Work request
Below are entries; output exactly the lines from the one with "(e : Thrown)" to the one with "(package request) and", both included, and nothing else.

Data for processing

(** ** The network, the timer and the other tasks *)

(** How an awaited promise settles while the call's timer is pending:
    the timer fires first and aborts it, or it rejects, or it resolves. *)
Inductive Settled (A : Type) :=
| TimerFires
| Rejects (e : Thrown)
| Resolves (a : A).
Arguments TimerFires {A}.
Arguments Rejects {A} e.
Arguments Resolves {A} a.

(** A response as [apiRequest] observes it: the status line, what
    [headers.get("content-type")] answers ([None] is [null]) and how
    reading the body goes; [meanwhile_body] are the [setConfig] calls
    other tasks make while the body is awaited. *)
Record Response := mkResponse {
  status : Z;
  content_type : option string;
  meanwhile_body : list PartialConfig;
  body_result : Settled string;
}.

(** One run of the environment: the [setConfig] calls other tasks make
    while [fetch] is awaited, and how [fetch] settles. *)
Record Script := mkScript {
  meanwhile_fetch : list PartialConfig;
  fetch_result : Settled Response;
}.

(** The rejection reason of an aborted [fetch]. *)
Definition abort_error : Thrown :=
  DOMException "AbortError" "This operation was aborted".

Definition record_event (ev : Event) (w : World) : World :=
  {| heap := heap w; config := config w; timers := timers w;
     next_timer := next_timer w; log := log w ++ [ev] |}.
(** * The YouTube extractor of lux (extractors/youtube/youtube.go)

    A shallow embedding of the extractor: the derivation of a file
    extension from a mime type ([getStreamExt]), the construction of the
    stream catalogue of one video ([youtubeDownload], [genPartByFormat],
    [getVideoAudio]) and the entry point [Extract] with its playlist
    fan-out over a bounded pool of goroutines.

    Conventions.
    - Go strings are byte strings: [string].  Go [int]/[int64] values
      are [Z]; the code does no arithmetic on them besides counting
      positions of a slice, so no wrap-around can occur.
    - A Go map is a [gmap]; a Go slice is a [list], a nil-able pointer
      an [option].
    - A Go pair [(T, error)] is a [result T].
    - The remote client (package kkdai/youtube), the size probe
      (package request) and the item selection (package utils) are
      collaborators of the extractor; they are fields of [Env].  Their
      answers are functions of their arguments. *)

From Stdlib Require Import Ascii.
From stdpp Require Import gmap strings list fin_maps pretty.

(** ** Byte strings *)

Module Str.

(** [strings.HasPrefix(s, p)] and [strings.Contains(s, sub)] of the Go
    standard library. *)
Fixpoint hasPrefix (p s : string) : bool :=
  match p, s with
  | EmptyString, _ => true
  | String a p', String b s' => bool_decide (a = b) && hasPrefix p' s'
  | String _ _, EmptyString => false
  end.

Fixpoint Contains (s sub : string) : bool :=
  hasPrefix sub s ||
  match s with
  | EmptyString => false
  | String _ s' => Contains s' sub
  end.

(** The character class [\w] of Go's regexp: [0-9A-Za-z_]. *)
Definition is_word (c : ascii) : bool :=
  let n := nat_of_ascii c in
  ((48 <=? n) && (n <=? 57)) || ((65 <=? n) && (n <=? 90))
  || (n =? 95) || ((97 <=? n) && (n <=? 122)).

Fixpoint all_word (s : string) : bool :=
  match s with
  | EmptyString => true
  | String c s' => is_word c && all_word s'
  end.

(** Longest prefix made of word characters, and the rest. *)
Fixpoint span_word (s : string) : string * string :=
  match s with
  | EmptyString => (EmptyString, EmptyString)
  | String c s' =>
      if is_word c
      then let '(w, r) := span_word s' in (String c w, r)
      else (EmptyString, s)
  end.

Fixpoint has_char (c : ascii) (s : string) : bool :=
  match s with
  | EmptyString => false
  | String d s' => bool_decide (c = d) || has_char c s'
  end.
(** [cornerRadius], [shadow] and [frame] are read under a guard
    ([settings.cornerRadius || 0], [settings.shadow && ...]), so they may be
    absent. *)
Record ScreenshotSettings := {
  scale : R;
  y : R;
  x : R;
  rotation : R;
  perspective : R;
  cornerRadius : option R;
  use3D : bool;
  shadow : option Shadow;
  frame : option Frame
}.

(** The text settings, with the fields of [state.defaults.text].
    [headlineEnabled] is read as [!== false], so its absence counts as true;
    the current languages are read as [|| 'en']. *)
Record Text := {
  headlineEnabled : option bool;
  headlines : gmap string string;
  headlineLanguages : list string;
  currentHeadlineLang : option string;
  headlineFont : string;
  headlineSize : R;
  headlineWeight : string;
  headlineItalic : bool;
  headlineUnderline : bool;
  headlineStrikethrough : bool;
  headlineColor : string;
  position : string;
  offsetY : R;
  lineHeight : R;
  subheadlineEnabled : bool;
  subheadlines : gmap string string;
  subheadlineLanguages : list string;
  currentSubheadlineLang : option string;
  subheadlineFont : string;
  subheadlineSize : R;
  subheadlineWeight : string;
  subheadlineItalic : bool;
  subheadlineUnderline : bool;
  subheadlineStrikethrough : bool;
  subheadlineColor : string;
  subheadlineOpacity : R
}.

Record LocalizedImage := { li_image : option Image; li_src : string; li_name : string }.

(** A composition unit, an element of [state.screenshots]. *)
Record Screenshot := {
  image : option Image;
  localizedImages : gmap string LocalizedImage;
  background : Background;
  screenshot : ScreenshotSettings;
  text : Text
}.

Record Defaults := {
  d_background : Background;
  d_screenshot : ScreenshotSettings;
  d_text : Text
}.

Record State := {
  screenshots : list Screenshot;
  selectedIndex : nat;
  currentLanguage : string;
  projectLanguages : list string;
  defaults : Defaults
}.

Definition with_screenshots (st : State) (us : list Screenshot) : State :=
  {| screenshots := us;
     selectedIndex := selectedIndex st;
     currentLanguage := currentLanguage st;
     projectLanguages := projectLanguages st;
     defaults := defaults st |}.

End Model.

(** ** The canvas and the renderers (part_001:4329-4668, 5004-5026) *)

Module Canvas.

Import Model.
Local Open Scope R_scope.

(** The font assigned to [context.font], kept in its four parts rather than
    as the concatenated CSS string. *)
Record Font := {
  font_style : string;
  font_weight : string;
  font_size : R;
  font_family : string
}.

(** Values assigned to [fillStyle]: a CSS colour, the [rgba(...)] colour
    built by [hexToRgba] from a hex colour and an alpha, or a linear gradient
    with its colour stops in insertion order. *)
Inductive FillStyle :=
| CssColor (c : string)
| HexAlpha (hex : string) (alpha : R)
| LinearGradient (x1 y1 x2 y2 : R) (colorStops : list (R * string)).

(** Values assigned to [shadowColor]: the hex colour followed by the opacity
    as a byte, or ['transparent']. *)
Inductive ShadowColor :=
| ShadowHex (hex : string) (alphaByte : Z)
| ShadowTransparent.

Inductive Filter := FilterNone | FilterBlur (px : R).

Inductive Baseline := BaselineTop | BaselineBottom.

(** One call (or property assignment) on a 2D context. *)
Inductive cmd :=
| ClearRect (x y w h : R)
| Save
| Restore
| Translate (x y : R)
| Rotate (a : R)
| Transform (a b c d e f : R)
| SetFillStyle (s : FillStyle)
| SetStrokeStyle (c : string)
| SetLineWidth (w : R)
| SetGlobalAlpha (a : R)
| SetFilter (f : Filter)
| SetShadowColor (c : ShadowColor)
| SetShadowBlur (b : R)
| SetShadowOffsetX (v : R)
| SetShadowOffsetY (v : R)
| FillRect (x y w h : R)
| BeginPath
| RoundRect (x y w h r : R)
| Fill
| Clip
| Stroke
| DrawImage (img : Image) (x y w h : R)
| DrawImageCrop (img : Image) (sx sy sw sh dx dy dw dh : R)
| SetTextAlignCenter
| SetTextBaseline (b : Baseline)
| SetFont (f : Font)
| FillText (s : string) (x y : R)
| PutImageData (data : list Z) (x y : R)
| RenderThreeJS (w h : R) (index : nat).
(** * Air-quality ingestion and prompt generation

  A shallow embedding of the two batch stages of the pipeline:
  [1_data_ingest.py] (metadata fetch, archive download, enrichment,
  transform, date window of the driver) and [2_generate_prompts.py]
  (daily resampling, zero-shot and fine-tuning prompt rendering, the
  per-city driver).

  Conventions.  Python objects that the two scripts pass around are
  values of [Py.value]; exceptions are the [Raise] branch of
  [Py.result]; pandas frames are row lists under a column header.
  External services (the HTTP endpoint, the object store, pandas'
  date parser, [str.lower], [int], float means and float formatting)
  are Section variables of the functions that call them. *)

From Stdlib Require Import ZArith List String Ascii Bool Lia DecimalString.
From Stdlib Require Import Sorted Permutation.
From Equations Require Import Equations.
Import ListNotations.

Set Warnings "-register-all".

Local Open Scope string_scope.
Local Open Scope Z_scope.
Local Open Scope list_scope.

Notation "s1 +++ s2" := (String.append s1 s2)
  (at level 60, right associativity).

(* ===================================================================== *)
(** * Python-side primitives *)
(* ===================================================================== *)

Module Py.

Written answer
| Rejects (e : Thrown)
| Resolves (a : A).
Arguments TimerFires {A}.
Arguments Rejects {A} e.
Arguments Resolves {A} a.

(** A response as [apiRequest] observes it: the status line, what
    [headers.get("content-type")] answers ([None] is [null]) and how
    reading the body goes; [meanwhile_body] are the [setConfig] calls
    other tasks make while the body is awaited. *)
Record Response := mkResponse {
  status : Z;
  content_type : option string;
  meanwhile_body : list PartialConfig;
  body_result : Settled string;
}.

(** One run of the environment: the [setConfig] calls other tasks make
    while [fetch] is awaited, and how [fetch] settles. *)
Record Script := mkScript {
  meanwhile_fetch : list PartialConfig;
  fetch_result : Settled Response;
}.

(** The rejection reason of an aborted [fetch]. *)
Definition abort_error : Thrown :=
  DOMException "AbortError" "This operation was aborted".

Definition record_event (ev : Event) (w : World) : World :=
  {| heap := heap w; config := config w; timers := timers w;
     next_timer := next_timer w; log := log w ++ [ev] |}.
(** * The YouTube extractor of lux (extractors/youtube/youtube.go)

    A shallow embedding of the extractor: the derivation of a file
    extension from a mime type ([getStreamExt]), the construction of the
    stream catalogue of one video ([youtubeDownload], [genPartByFormat],
    [getVideoAudio]) and the entry point [Extract] with its playlist
    fan-out over a bounded pool of goroutines.

    Conventions.
    - Go strings are byte strings: [string].  Go [int]/[int64] values
      are [Z]; the code does no arithmetic on them besides counting
      positions of a slice, so no wrap-around can occur.
    - A Go map is a [gmap]; a Go slice is a [list], a nil-able pointer
      an [option].
    - A Go pair [(T, error)] is a [result T].
    - The remote client (package kkdai/youtube), the size probe
      (package request) and the item selection (package utils) are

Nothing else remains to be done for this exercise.